The spread of HIV in the 1980s prompted blood transfusion services across the world to seek new strategies to identity risk behaviours and risk population groups in order to identify safe blood donors who will donate on a regular basis. In 1989, the National Blood Transfusion Service in Zimbabwe developed a new and exciting strategy called “Pledge 25”. They started targeting a previously untapped pool of low-risk blood donor population groups involving young people aged between 16 to 25 years. 

The goal is to encourage blood donation amongst school students, university students, youth groups and communities, Church groups and other places of learning. School students and Pledge 25 members donate more than 60% of the blood collected in Zimbabwe. Club 25 was developed from this early beginning when other countries such as the South African National Blood Service (SANBS) further developed the strategy.
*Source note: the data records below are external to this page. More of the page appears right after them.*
(** ** Running a program against a system *)

Lemma observe_bind {R S} (t : prog R) (k : R -> prog S) :
  observe (ITree.bind t k) =
  match observe t with
  | RetF r => observe (k r)
  | TauF t' => TauF (ITree.bind t' k)
  | VisF e k' => VisF e (fun x => ITree.bind (k' x) k)
  end.
Proof. unfold observe at 1. cbn. by destruct (observe t). Qed.

Lemma observe_iter {A B} (body : A -> prog (A + B)) (a : A) :
  observe (ITree.iter body a) =
  observe (ITree.bind (body a) (fun lr => match lr with inl l => Tau (ITree.iter body l) | inr r => Ret r end)).
Proof. reflexivity. Qed.

(** How a process stops: exit(), or exec() replacing its image. *)
Inductive stop := Exited (status : Z) | Execed (path : cstr) (argv : list cstr).

Section Wp.
Context {W : Type} (halts : forall X, sysE X -> W -> option stop) (answers : forall X, sysE X -> W -> X -> W -> Prop).

(** [uwp Q t w]: from world [w] the program [t] ends, for every answer the system
    may give, by returning or stopping with [Q], and the system never leaves it
    without an answer. *)
Inductive uwp {R} (Q : R + stop -> W -> Prop) : prog R -> W -> Prop :=
| uwp_ret t w r : observe t = RetF r -> Q (inl r) w -> uwp Q t w
| uwp_tau t t' w : observe t = TauF t' -> uwp Q t' w -> uwp Q t w
| uwp_halt t w X (e : sysE X) k s :
    observe t = VisF e k -> halts X e w = Some s -> Q (inr s) w -> uwp Q t w
| uwp_vis t w X (e : sysE X) k :
    observe t = VisF e k -> halts X e w = None -> (exists x w', answers X e w x w') ->
    (forall x w', answers X e w x w' -> uwp Q (k x) w') -> uwp Q t w.

Lemma uwp_Ret {R} (Q : R + stop -> W -> Prop) r w : Q (inl r) w -> uwp Q (Ret r) w.
Proof. by eapply uwp_ret. Qed.

(** Programs that look the same behave the same. *)
Lemma uwp_observe {R} (Q : R + stop -> W -> Prop) t t' w : observe t = observe t' -> uwp Q t w -> uwp Q t' w.
Proof.
  intros Ht H. destruct H as [t w r E H|t u w E H|t w X e k s E Hh H|t w X e k E Hh He H]; rewrite Ht in E.
  - by eapply uwp_ret.
  - by eapply uwp_tau.
  - by eapply uwp_halt.
  - by eapply uwp_vis.
Qed.

Lemma uwp_mono {R} (Q Q' : R + stop -> W -> Prop) t w :
  uwp Q t w -> (forall o w', Q o w' -> Q' o w') -> uwp Q' t w.
Proof.
  intros H HQ. induction H.
  - eapply uwp_ret; [done|]. by apply HQ.
  - by eapply uwp_tau.
  - eapply uwp_halt; [done..|]. by apply HQ.
  - by eapply uwp_vis.
Qed.

Lemma uwp_bind {R S} (Q : S + stop -> W -> Prop) (t : prog R) (k : R -> prog S) w :
  uwp (fun o w' => match o with inl r => uwp Q (k r) w' | inr s => Q (inr s) w' end) t w ->
  uwp Q (ITree.bind t k) w.
Proof.
  intros H. induction H as [t w r E H|t t' w E H IH|t w X e k' s E Hh H|t w X e k' E Hh He H IH].
  - eapply uwp_observe; [|exact H]. by rewrite observe_bind, E.
  - eapply uwp_tau; [|exact IH]. by rewrite observe_bind, E.
  - eapply uwp_halt; [|exact Hh|exact H]. by rewrite observe_bind, E.
  - eapply uwp_vis; [|exact Hh|exact He|exact IH]. by rewrite observe_bind, E.
Qed.

Lemma uwp_sys {X} (Q : X + stop -> W -> Prop) (e : sysE X) w :
  halts X e w = None -> (exists x w', answers X e w x w') ->
  (forall x w', answers X e w x w' -> Q (inl x) w') -> uwp Q (sys e) w.
Proof. intros Hh He H. eapply uwp_vis; [reflexivity|exact Hh|exact He|]. intros x w' Ha. apply uwp_Ret. by apply H. Qed.

Lemma uwp_stop {X} (Q : X + stop -> W -> Prop) (e : sysE X) w s :
  halts X e w = Some s -> Q (inr s) w -> uwp Q (sys e) w.
Proof. intros. by eapply uwp_halt. Qed.

(** One round of a loop. *)
Lemma uwp_while_step {A B} (body : A -> prog (A + B)) (Q : B + stop -> W -> Prop) a w :
  uwp (fun o w' => match o with
                   | inl (inl a') => uwp Q (while body a') w'
                   | inl (inr b) => Q (inl b) w'
                   | inr s => Q (inr s) w'
                   end) (body a) w ->
  uwp Q (while body a) w.
Proof.
  intros H. unfold while.
  assert (uwp Q (ITree.bind (body a) (fun lr => match lr with inl l => Tau (ITree.iter body l) | inr r => Ret r end)) w) as H'.
  { apply uwp_bind. eapply uwp_mono; [exact H|]. intros [[a'|b]|s] w' HQ; [|by apply uwp_Ret|done].
    by eapply uwp_tau. }
  eapply uwp_observe; [|exact H']. by rewrite <- observe_iter.
Qed.

(** A loop whose rounds all decrease a measure ends. *)
Lemma uwp_while {A B} (I : A -> W -> Prop) (mu : A -> W -> nat) (body : A -> prog (A + B)) (Q : B + stop -> W -> Prop) a w :
  I a w ->
  (forall a w, I a w -> uwp (fun o w' => match o with
                   | inl (inl a') => I a' w' /\ (mu a' w' < mu a w)%nat
                   | inl (inr b) => Q (inl b) w'
                   | inr s => Q (inr s) w'
                   end) (body a) w) ->
  uwp Q (while body a) w.
Proof.
  intros Ha Hb. remember (mu a w) as n eqn:En. revert a w Ha En.
  induction n as [n IH] using (well_founded_induction lt_wf). intros a w Ha ->.
  apply uwp_while_step. eapply uwp_mono; [by apply Hb|]. intros [[a'|b]|s] w' HQ; [|done|done].
  destruct HQ as [HI Hmu]. by eapply IH.
Qed.

Lemma uwp_for_each {A} (f : A -> prog unit) (I : list A -> W -> Prop) (Q : unit + stop -> W -> Prop) l w :
  I l w ->
  (forall a l' w, I (a :: l') w -> uwp (fun o w' => match o with inl _ => I l' w' | inr s => Q (inr s) w' end) (f a) w) ->
  (forall w, I [] w -> Q (inl tt) w) ->
  uwp Q (for_each l f) w.
Proof.
  revert w. induction l as [|a l IH]; intros w HI Hs Hq; cbn [for_each].
  - apply uwp_Ret. by apply Hq.
  - apply uwp_bind. eapply uwp_mono; [by apply Hs|]. intros [[]|s] w' H; [by apply IH|done].
Qed.
End Wp.

(** ** A system with files *)

Record world := mkWorld {
  w_file : cstr -> option (list Z);  (** the files that can be opened, with their contents *)
  w_prog : cstr -> bool;             (** the programs exec() can start *)
  w_in : Z -> option (list Z);       (** what is still to be read on an open descriptor *)
  w_out : Z -> list Z;               (** what was written to a descriptor *)
  w_try : list cstr;                 (** the paths exec() failed on, in order *)
}.

Definition set_w_in (v : Z -> option (list Z)) (w : world) : world := mkWorld (w_file w) (w_prog w) v (w_out w) (w_try w).
Definition set_w_out (v : Z -> list Z) (w : world) : world := mkWorld (w_file w) (w_prog w) (w_in w) v (w_try w).
Definition set_w_try (v : list cstr) (w : world) : world := mkWorld (w_file w) (w_prog w) (w_in w) (w_out w) v.

Definition put (fd : Z) (s : list Z) (w : world) : world := set_w_out (w_out w).[fd := w_out w fd ++ s] w.

Definition unix_halts (X : Type) (e : sysE X) (w : world) : option stop :=
  match e with
  | Exit n => Some (Exited n)
  | Exec path argv => if w_prog w path then Some (Execed path argv) else None
  | _ => None
  end.

(** read() delivers any number of the bytes left, at least one and at most [n], 0
    at the end of the file and -1 on a descriptor that is not open; write() writes
    everything; open() gives a free descriptor.  Calls that do not concern files
    may answer anything. *)
Definition unix_answers (X : Type) (e : sysE X) (w : world) : X -> world -> Prop :=
  match e in sysE X return X -> world -> Prop with
  | Write fd s => fun x w' => x = Z.of_nat (length s) /\ w' = put fd s w
  | Read fd n => fun x w' =>
      match w_in w fd with
      | None => x = (-1, []) /\ w' = w
      | Some l =>
          if bool_decide (l = []) || (n <=? 0) then x = (0, []) /\ w' = w
          else exists k, (0 < k <= length l)%nat /\ Z.of_nat k <= n /\
                 x = (Z.of_nat k, take k l) /\ w' = set_w_in (w_in w).[fd := Some (drop k l)] w
      end
  | Open path mode => fun x w' =>
      match w_file w path with
      | None => x = -1 /\ w' = w
      | Some c => 0 <= x /\ w_in w x = None /\ w' = set_w_in (w_in w).[x := Some c] w
      end
  | Close fd => fun x w' => x = 0 /\ w' = set_w_in (w_in w).[fd := None] w
  | Exec path argv => fun x w' => x = -1 /\ w' = set_w_try (w_try w ++ [path]) w
  | _ => fun _ w' => w' = w
  end.

Notation runs := (uwp unix_halts unix_answers).

Lemma put_nil fd w : put fd [] w = w.
Proof. unfold put. rewrite app_nil_r, fupd_id. by destruct w. Qed.

Lemma put_put fd s t w : put fd t (put fd s w) = put fd (s ++ t) w.
Proof. unfold put. simpl. by rewrite fupd_eq, fupd_fupd, <- app_assoc. Qed.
Many countries have now adopted this strategy, which has also been accepted and supported by the World Health Organisation (WHO) and the International Federation of Red Cross and Red Crescent Societies (IFRCRCS), and other international organisations associated with blood donor programmes. Club 25 members commit themselves to make at least another 25 blood donations during their life time, and to promote safe life styles to their peers and to assist the national blood transfusion services in encouraging others to donate blood. The initiative has been particularly successful in promoting safe behaviour life styles in young people and is important in HIV prevention and control strategies.

The model has now been adopted in Malawi Haiti, and the Philippines and pilot projects have been established in Bangladesh, Botswana, India, Indonesia, Uganda and Zambia. The HIV sero-prevalence rates among blood donors in the youth in these countries has been reduced by more than 10 times when compared to that found in the general population when matched by sex and age. Malawi Club 25 was established in March 2004.

The Club has elected national and provincial administrative committees to organize activities and has been incorporated as a branch of the Blood Donors Association of Malawi (BDAM). Selected peer donor promoters are assisting the Malawi Blood Transfusion Service (MBTS) to educate their peers, plan activities and in the recruitment and retention of voluntary non-remunerated blood donors from low-risk groups. In turn, the MBTS assists the “Malawi Club 25” in supporting and facilitating regular meetings, providing secretarial services and promotional activities.